[RECORDS FOR THIS TASK — start]
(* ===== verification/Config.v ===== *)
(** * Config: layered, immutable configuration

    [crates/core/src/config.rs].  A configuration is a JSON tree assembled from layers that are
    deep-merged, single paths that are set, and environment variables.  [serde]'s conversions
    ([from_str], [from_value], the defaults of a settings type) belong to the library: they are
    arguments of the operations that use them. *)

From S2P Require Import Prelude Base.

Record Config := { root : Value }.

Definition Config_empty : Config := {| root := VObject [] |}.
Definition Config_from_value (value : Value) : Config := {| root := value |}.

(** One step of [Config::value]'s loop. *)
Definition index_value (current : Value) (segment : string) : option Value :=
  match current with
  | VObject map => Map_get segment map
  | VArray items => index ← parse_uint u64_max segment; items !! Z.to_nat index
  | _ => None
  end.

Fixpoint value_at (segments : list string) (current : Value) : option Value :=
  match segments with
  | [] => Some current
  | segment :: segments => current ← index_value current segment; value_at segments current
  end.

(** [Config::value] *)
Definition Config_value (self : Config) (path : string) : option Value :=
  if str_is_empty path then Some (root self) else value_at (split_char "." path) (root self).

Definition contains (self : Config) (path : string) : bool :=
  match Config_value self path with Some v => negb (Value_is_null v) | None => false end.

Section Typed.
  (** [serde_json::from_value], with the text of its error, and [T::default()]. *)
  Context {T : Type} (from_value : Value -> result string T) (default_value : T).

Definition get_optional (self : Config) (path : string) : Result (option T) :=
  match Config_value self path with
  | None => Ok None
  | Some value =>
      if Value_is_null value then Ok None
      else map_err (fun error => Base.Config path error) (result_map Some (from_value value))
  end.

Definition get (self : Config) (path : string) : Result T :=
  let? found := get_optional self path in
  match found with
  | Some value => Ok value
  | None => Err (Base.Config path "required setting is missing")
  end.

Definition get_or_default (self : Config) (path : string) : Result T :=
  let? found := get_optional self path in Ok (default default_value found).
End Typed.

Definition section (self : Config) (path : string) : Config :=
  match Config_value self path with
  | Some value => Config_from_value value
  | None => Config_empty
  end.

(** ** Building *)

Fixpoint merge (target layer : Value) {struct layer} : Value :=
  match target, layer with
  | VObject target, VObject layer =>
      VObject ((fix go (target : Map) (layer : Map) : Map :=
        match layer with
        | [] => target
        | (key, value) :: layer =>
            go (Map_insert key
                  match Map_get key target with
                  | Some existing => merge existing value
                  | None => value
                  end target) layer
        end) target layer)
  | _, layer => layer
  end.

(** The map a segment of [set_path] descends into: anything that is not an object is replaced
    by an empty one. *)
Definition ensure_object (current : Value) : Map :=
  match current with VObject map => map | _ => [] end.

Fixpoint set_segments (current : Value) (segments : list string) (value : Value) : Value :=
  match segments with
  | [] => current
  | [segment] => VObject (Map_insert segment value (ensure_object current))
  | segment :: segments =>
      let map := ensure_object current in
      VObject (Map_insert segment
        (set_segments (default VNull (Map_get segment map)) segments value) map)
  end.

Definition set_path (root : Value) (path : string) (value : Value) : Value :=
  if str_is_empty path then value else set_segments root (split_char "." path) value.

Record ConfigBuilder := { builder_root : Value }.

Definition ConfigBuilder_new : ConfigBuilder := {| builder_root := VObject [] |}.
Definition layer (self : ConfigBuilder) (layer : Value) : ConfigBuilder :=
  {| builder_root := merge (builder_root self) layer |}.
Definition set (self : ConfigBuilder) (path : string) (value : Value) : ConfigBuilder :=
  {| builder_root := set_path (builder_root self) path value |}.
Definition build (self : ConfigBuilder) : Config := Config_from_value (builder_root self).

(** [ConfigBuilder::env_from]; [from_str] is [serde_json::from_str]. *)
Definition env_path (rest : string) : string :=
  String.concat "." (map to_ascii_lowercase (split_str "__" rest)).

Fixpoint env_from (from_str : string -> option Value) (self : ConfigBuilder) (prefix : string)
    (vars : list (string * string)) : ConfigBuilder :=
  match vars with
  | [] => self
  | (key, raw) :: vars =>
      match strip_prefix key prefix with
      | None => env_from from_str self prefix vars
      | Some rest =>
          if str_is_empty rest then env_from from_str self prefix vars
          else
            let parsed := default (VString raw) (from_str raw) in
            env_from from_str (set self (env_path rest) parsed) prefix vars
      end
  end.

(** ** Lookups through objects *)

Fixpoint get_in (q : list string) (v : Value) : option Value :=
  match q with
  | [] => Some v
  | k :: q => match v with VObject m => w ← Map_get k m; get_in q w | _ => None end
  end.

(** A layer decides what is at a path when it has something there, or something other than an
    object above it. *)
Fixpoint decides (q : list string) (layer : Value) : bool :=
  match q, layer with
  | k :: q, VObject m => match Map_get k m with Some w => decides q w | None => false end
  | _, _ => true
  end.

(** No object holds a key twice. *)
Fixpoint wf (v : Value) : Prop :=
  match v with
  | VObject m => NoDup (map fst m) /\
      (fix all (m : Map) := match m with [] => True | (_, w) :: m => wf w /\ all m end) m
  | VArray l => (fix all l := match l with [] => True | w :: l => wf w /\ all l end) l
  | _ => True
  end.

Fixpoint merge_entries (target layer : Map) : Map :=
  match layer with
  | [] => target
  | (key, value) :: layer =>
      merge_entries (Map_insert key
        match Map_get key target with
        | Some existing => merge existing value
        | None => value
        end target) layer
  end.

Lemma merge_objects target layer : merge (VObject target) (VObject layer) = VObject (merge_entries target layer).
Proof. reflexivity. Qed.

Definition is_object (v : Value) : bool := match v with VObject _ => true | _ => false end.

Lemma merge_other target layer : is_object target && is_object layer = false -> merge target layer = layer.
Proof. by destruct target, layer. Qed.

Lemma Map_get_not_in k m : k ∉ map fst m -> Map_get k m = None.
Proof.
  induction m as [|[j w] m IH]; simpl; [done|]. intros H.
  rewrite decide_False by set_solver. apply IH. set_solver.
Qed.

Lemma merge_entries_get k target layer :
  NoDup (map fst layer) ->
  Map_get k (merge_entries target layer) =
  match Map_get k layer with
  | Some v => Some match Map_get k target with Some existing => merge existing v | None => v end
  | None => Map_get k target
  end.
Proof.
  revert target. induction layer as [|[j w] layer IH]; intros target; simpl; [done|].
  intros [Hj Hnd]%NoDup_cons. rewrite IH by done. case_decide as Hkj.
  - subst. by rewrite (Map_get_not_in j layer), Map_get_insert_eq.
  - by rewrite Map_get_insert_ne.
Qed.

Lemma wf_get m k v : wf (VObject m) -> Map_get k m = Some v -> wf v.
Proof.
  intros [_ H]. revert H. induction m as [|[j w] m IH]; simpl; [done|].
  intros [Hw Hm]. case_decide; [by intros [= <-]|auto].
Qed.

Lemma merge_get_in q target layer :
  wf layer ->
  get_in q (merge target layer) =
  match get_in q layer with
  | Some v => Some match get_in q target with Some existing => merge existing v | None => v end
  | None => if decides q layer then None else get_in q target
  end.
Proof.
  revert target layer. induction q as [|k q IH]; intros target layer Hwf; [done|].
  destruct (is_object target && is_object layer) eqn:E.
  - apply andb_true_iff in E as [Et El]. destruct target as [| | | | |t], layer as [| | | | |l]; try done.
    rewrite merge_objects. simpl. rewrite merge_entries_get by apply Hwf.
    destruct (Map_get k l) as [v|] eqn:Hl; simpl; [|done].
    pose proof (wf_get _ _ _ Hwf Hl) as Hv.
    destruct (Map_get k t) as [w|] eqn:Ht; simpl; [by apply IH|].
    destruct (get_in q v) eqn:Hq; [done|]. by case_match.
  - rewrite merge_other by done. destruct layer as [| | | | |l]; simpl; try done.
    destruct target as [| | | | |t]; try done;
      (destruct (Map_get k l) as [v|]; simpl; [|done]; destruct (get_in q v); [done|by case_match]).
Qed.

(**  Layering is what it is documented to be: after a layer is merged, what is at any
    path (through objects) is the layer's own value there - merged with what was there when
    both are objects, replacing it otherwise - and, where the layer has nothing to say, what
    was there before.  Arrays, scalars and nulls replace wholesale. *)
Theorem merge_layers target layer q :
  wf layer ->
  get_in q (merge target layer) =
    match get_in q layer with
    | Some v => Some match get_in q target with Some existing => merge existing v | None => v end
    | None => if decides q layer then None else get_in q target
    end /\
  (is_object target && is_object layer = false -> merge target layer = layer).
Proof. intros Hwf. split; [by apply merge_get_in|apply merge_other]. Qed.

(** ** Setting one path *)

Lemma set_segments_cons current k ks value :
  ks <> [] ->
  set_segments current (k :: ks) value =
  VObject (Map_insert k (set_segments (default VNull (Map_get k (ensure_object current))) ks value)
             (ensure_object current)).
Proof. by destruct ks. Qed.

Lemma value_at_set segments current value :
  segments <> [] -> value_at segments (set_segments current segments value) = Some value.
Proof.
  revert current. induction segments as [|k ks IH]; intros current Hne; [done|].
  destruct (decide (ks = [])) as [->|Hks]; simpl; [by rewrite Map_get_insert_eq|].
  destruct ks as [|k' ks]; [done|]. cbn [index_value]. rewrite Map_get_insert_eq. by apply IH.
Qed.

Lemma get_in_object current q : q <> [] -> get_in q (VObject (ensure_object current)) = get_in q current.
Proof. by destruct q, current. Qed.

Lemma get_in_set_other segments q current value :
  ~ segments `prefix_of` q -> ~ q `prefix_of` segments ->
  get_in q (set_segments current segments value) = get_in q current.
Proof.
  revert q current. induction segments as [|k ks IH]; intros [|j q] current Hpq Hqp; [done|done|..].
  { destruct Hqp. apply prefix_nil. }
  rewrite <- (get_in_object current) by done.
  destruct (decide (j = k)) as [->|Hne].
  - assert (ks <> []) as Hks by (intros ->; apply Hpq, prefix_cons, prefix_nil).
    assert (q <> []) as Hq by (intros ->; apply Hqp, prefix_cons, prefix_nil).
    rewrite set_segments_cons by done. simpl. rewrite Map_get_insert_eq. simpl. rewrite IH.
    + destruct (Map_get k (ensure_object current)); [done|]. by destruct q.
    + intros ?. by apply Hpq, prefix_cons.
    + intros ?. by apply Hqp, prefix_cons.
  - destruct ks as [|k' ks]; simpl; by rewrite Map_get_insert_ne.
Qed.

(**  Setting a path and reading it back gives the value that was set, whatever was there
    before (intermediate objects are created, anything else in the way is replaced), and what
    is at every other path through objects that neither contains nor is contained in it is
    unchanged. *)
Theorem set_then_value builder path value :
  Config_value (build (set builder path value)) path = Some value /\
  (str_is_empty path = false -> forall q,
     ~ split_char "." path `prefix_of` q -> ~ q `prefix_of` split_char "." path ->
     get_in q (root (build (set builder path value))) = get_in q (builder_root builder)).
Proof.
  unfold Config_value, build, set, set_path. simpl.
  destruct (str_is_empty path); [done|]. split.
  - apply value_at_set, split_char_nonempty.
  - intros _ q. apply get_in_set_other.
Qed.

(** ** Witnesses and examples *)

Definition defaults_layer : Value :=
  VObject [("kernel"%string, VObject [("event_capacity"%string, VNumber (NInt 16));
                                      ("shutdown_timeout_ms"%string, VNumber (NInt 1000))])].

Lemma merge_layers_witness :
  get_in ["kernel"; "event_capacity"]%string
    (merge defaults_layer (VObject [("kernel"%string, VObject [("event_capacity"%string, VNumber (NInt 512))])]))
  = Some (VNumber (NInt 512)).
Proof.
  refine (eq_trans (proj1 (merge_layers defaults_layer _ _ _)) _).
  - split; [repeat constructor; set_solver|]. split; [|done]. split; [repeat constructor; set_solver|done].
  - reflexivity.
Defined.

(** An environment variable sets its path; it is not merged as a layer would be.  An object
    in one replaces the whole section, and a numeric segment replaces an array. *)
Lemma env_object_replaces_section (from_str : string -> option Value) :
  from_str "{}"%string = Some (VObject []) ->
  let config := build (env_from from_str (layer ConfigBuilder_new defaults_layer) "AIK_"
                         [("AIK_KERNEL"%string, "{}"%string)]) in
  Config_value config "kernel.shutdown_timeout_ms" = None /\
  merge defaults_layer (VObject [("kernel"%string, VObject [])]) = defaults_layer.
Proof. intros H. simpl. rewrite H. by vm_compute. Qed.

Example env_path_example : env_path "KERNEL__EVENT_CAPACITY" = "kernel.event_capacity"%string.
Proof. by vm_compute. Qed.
[RECORDS FOR THIS TASK — finish]
WHAT NEEDS TO BE DONE ->
Pick from the records each line that contains the word "induction" and show it.

WRITTEN ANSWER ->
  induction m as [|[j w] m IH]; simpl; [done|]. intros H.
  revert target. induction layer as [|[j w] layer IH]; intros target; simpl; [done|].
  intros [_ H]. revert H. induction m as [|[j w] m IH]; simpl; [done|].
  revert target layer. induction q as [|k q IH]; intros target layer Hwf; [done|].
  revert current. induction segments as [|k ks IH]; intros current Hne; [done|].
  revert q current. induction segments as [|k ks IH]; intros [|j q] current Hpq Hqp; [done|done|..].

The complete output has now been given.